Imagine this dialogue

As a chat on Messenger
As a screen-recorded script performed live on Google Docs
As a dialogue floating on top of more urgent, discordant dialogues
As a Java- and CSS-animated, interactive interface


– Hello!

– Hi! So here we are!

– Writing an editorial for Nivel08: Poetics of Form. Performing Arts Research Centre 10-year anniversary edition.

– Now that is exciting!

– We volunteered as editors at a meeting in spring 2016 when tasks were allocated for doctoral candidates. Our hands went up.

– I saw it as an interesting challenge…

– And a great opportunity! Lots of work though.

– Steep learning curves.

– How did we come up with the theme, poetics of form? Can you remember?

– Well, it emerged from collegial discussions, didn’t it?  Expositionality, expanded writing…

– Transposition…

– How corporeal, material, relational, and ephemeral practices take form within different mediums.

– How making, encountering, sharing, documenting, writing, reading, and reflecting are intertwined and redefined through the specificity of each research process.

– And these discussions intensified all through the seminar year. The theme turned out to be very current.

– What can be understood as writing/text?

– How can artwork, artistic-pedagogic encounters, or artistic practice be exposed as research…

– …And how can research be exposed as art?

– Also how does artistic research challenge and extend the limits of what is traditionally understood as academic writing and scholarly practice.

– So here we are, with eight contributions from different writers, nicely exemplifying the diversity of approaches in our field.

– The medium of video is quite prominent. Perhaps this points towards an influx of multimodal commentaries in the future?

– We shall see!

– As editors we’re no peer reviewers.
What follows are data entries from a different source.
Lemma base_hitAction_frame msg c c' : base_hitAction msg c = Ok c' -> frame c c'.
Proof.
  unfold base_hitAction. intros ([m c1] & F%fill_data_frame & G%push_lower_frame)%obind_Ok.
  refine (frame_trans _ _ _ F (frame_trans _ _ _ _ G)). apply tell_cpu_frame.
Qed.

Lemma base_remove_frame msg c c' : base_removePendingAndRespond msg c = Ok c' -> frame c c'.
Proof.
  unfold base_removePendingAndRespond. intros ([m c1] & F%fill_data_frame & H)%obind_Ok.
  destruct (_ !! _) as [pending|]; [|done]. apply obind_Ok in H as (c2 & E & [= <-]).
  refine (frame_trans _ _ _ F _). refine (ofold_inv (frame c1) _ _ _ _ _ _ E); [|done].
  intros c3 p c4 _ G. unfold respond_pending. destruct (msg_data m); [|done].
  intros G'%push_lower_frame. refine (frame_trans _ _ _ G (frame_trans _ _ _ _ G')). apply tell_cpu_frame.
Qed.

Lemma when_ready_frame a msg (k : C -> outcome C) c c' : (forall c1 c2, k c1 = Ok c2 -> frame c1 c2) ->
  (if has_data msg then k c
   else let! (ready, c1) := checkReadinessOfCache a msg c in if ready : bool then k c1 else Ok c1) = Ok c' ->
  frame c c'.
Proof.
  intros Hk. destruct (has_data msg); [apply Hk|].
  intros ([ready c1] & F%checkReadiness_frame & H)%obind_Ok.
  destruct ready; [|by injection H as <-]. by refine (frame_trans _ _ _ F (Hk _ _ H)).
Qed.

Lemma base_sendBusRequest_frame msg c c' : base_sendBusRequest msg c = Ok c' -> frame c c'.
Proof.
  unfold base_sendBusRequest. destruct (_ && _); [|apply push_upper_frame].
  destruct (pushMessage2RX _ _ _ _) as [[ok i] q]. by intros [= <-].
Qed.

Lemma sendBusRequest_frame msg c c' : sendBusRequest msg c = Ok c' -> frame c c'.
Proof.
  unfold sendBusRequest. case_decide; [|apply base_sendBusRequest_frame].
  destruct (rollback _ _ _) as [[m|] i]; [|by intros F%base_sendBusRequest_frame; refine (frame_trans _ _ _ _ F)].
  destruct (msg_data m); [|done]. destruct (pushMessage2RX _ _ _ _) as [[ok i'] q]. by intros [= <-].
Qed.

Lemma base_performWriteBack_frame msg c c' : base_performWriteBack msg c = Ok c' -> frame c c'.
Proof.
  unfold base_performWriteBack. intros ([m c1] & F%fill_data_frame & H)%obind_Ok. refine (frame_trans _ _ _ F _).
  destruct (_ =? _); [destruct (m_perfect_llc _); [by injection H as <-|]|]; by eapply push_upper_frame.
Qed.

Lemma wait_data_frame a msg c r c' :
  (if has_data msg then Ok (true, c) else checkReadinessOfCache a msg c) = Ok (r, c') -> frame c c'.
Proof. destruct (has_data msg); [by intros [= _ <-]|apply checkReadiness_frame]. Qed.

Lemma writeBack_destinations_frame msg c m c' : writeBack_destinations msg c = (m, c') -> frame c c'.
Proof. unfold writeBack_destinations. by repeat case_match; intros [= _ <-]. Qed.

Lemma performWriteBack_frame msg c c' : performWriteBack msg c = Ok c' -> frame c c'.
Proof.
  unfold performWriteBack. case_decide as Hcls.
  - unfold end2end_performWriteBack. destruct (m_perfect_llc _); [by intros [= <-]|].
    intros ([r c1] & F%wait_data_frame & H)%obind_Ok. destruct r; [|by injection H as <-].
    apply obind_Ok in H as ([m c2] & G%fill_data_frame & K%push_upper_frame).
    by refine (frame_trans _ _ _ F (frame_trans _ _ _ G K)).
  - destruct (writeBack_destinations msg c) as [m c1] eqn:E. apply writeBack_destinations_frame in E as F.
    intros ([r c2] & G%wait_data_frame & H)%obind_Ok. refine (frame_trans _ _ _ F (frame_trans _ _ _ G _)).
    destruct r; [by eapply base_performWriteBack_frame|by injection H as <-].
Qed.

Lemma writeCacheLineData_frame msg l c c' : writeCacheLineData msg l c = Ok c' -> frame c c'.
Proof.
  unfold writeCacheLineData. intros ([r c1] & F%checkReadiness_frame & H)%obind_Ok. refine (frame_trans _ _ _ F _).
  destruct r; [|by injection H as <-]. destruct (msg_data msg); [|done].
  apply obind_Ok in H as ([ok s'] & E%updateLineData_bsize & H). destruct ok; [|done]. injection H as <-.
  by apply frame_handler.
Qed.

Lemma report_lost_copy_frame msg l c c' : report_lost_copy msg l c = Ok c' -> frame c c'.
Proof.
  unfold report_lost_copy. destruct (m_cpu_port c); [|by intros [= <-]].
  destruct (readLineBits _ _ _) as [found old]. intros H. split_ok H; try done. apply tell_cpu_frame.
Qed.
Lemma bus_step_coherent log b b' : coherent log b -> bus_step b b' -> exists log', coherent log' b'.
Proof.
  intros C Hstep. pose proof C as [Hid Hlid Hlog Hl1 [Hlf (ltaken & Hll & Hlo)]]. destruct Hstep as
    [b m (Hd & (nd & Hnd & Ho) & Hcv)|b i q st m inbox st' Hi Hm|b i q st m inbox st' Hi Hloc Hm
    |b q l m inbox l' E Hm|b q l m inbox l' E Hd Hsrc Hm].
  - exists (log ++ [m]). assert (Eids : core_ids (mkBusSystem (shown m <$> l1s b)
      (mkLLCNode (ll_proto (llc b)) (ll_line (llc b)) (ll_inbox (llc b) ++ [m]))) = core_ids b).
    { unfold core_ids; cbn. by rewrite <- list_fmap_compose. }
    constructor; rewrite ?Eids; try done.
    + apply Forall_app. split; [done|]. constructor; [|done]. split_and!; try done. rewrite Ho.
      by apply (list_elem_of_fmap_2 (p_id ∘ nd_proto)).
    + cbn. apply Forall_fmap. eapply Forall_impl; [exact Hl1|]. intros x (Hf & taken & c & -> & Hc & Hle).
      split; [done|]. exists taken, c. cbn. by rewrite <- app_assoc.
    + split; [done|]. exists ltaken. cbn. by rewrite Hll, <- app_assoc.
  - exists log. pose proof (proj1 (Forall_lookup _ _) Hl1 i _ Hi) as (Hf & taken & c & El & Hc & Hle). cbn in *.
    apply (coherent_l1 _ _ _ _ _ _ _ C Hi); [done|]. split; [done|].
    assert (Hreq : core_request (core_ids b) m) by (rewrite El in Hlog; apply Forall_app in Hlog as [_ H]; by inversion H).
    destruct (l1_snoop_bounded q st _ m taken st' c Hreq Hf Hc Hle Hm) as (c' & ? & ?).
    exists (taken ++ [m]), c'. cbn. by rewrite <- app_assoc.
  - exists log. pose proof (proj1 (Forall_lookup _ _) Hl1 i _ Hi) as (Hf & taken & c & El & Hc & Hle). cbn in *.
    apply (coherent_l1 _ _ _ _ _ _ _ C Hi); [done|]. split; [done|].
    destruct (l1_local_bounded q st m st' c Hloc Hf Hc Hm) as (c' & ? & ?). exists taken, c'. cbn. split_and!; [done..|lia].
  - exists log. rewrite E in *. cbn in *. constructor; try done. split; [done|].
    assert (Hreq : core_request (core_ids b) m) by (rewrite Hll in Hlog; apply Forall_app in Hlog as [_ H]; by inversion H).
    exists (ltaken ++ [m]). cbn. rewrite <- app_assoc. split; [done|]. unfold owner_of in *. rewrite foldl_snoc, <- Hlo.
    by eapply llc_take_tracks.
  - exists log. rewrite E in *. cbn in *. constructor; try done. split; [done|].
    exists ltaken. cbn. split; [done|]. rewrite <- Hlo. by eapply llc_data_tracks.
Qed.
End Invariant.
Most of the writers are further along in their studies than we are, and some have already completed their doctorates.

– We’re more like peer appreciators.

– We’re also to some extent tangled with some of the research projects that these writings have arisen from.

– For instance, I/you’ve been a co-researcher in both Joa’s and Simo’s research projects.

– And since we’re talking about poetics of form, maybe we should introduce these works through “peer appreciation”, like you say—how they come across, touch and move us.

– Yes!

– …I’ll have to check my notes.

– It’s difficult to put these works in a linear order, although I feel that as a constellation they share questions and link in a beautiful way.

– Should we start with Joa Hug’s “To Call That Writing?”, which introduces diffraction? It’s a concept that can be read into many of the works.

– Yes! In his research score the corporeal technique of Manipulations (a pre-performative practice from Body Weather performance training) is layered with recreation of embodied memory and thinking aloud.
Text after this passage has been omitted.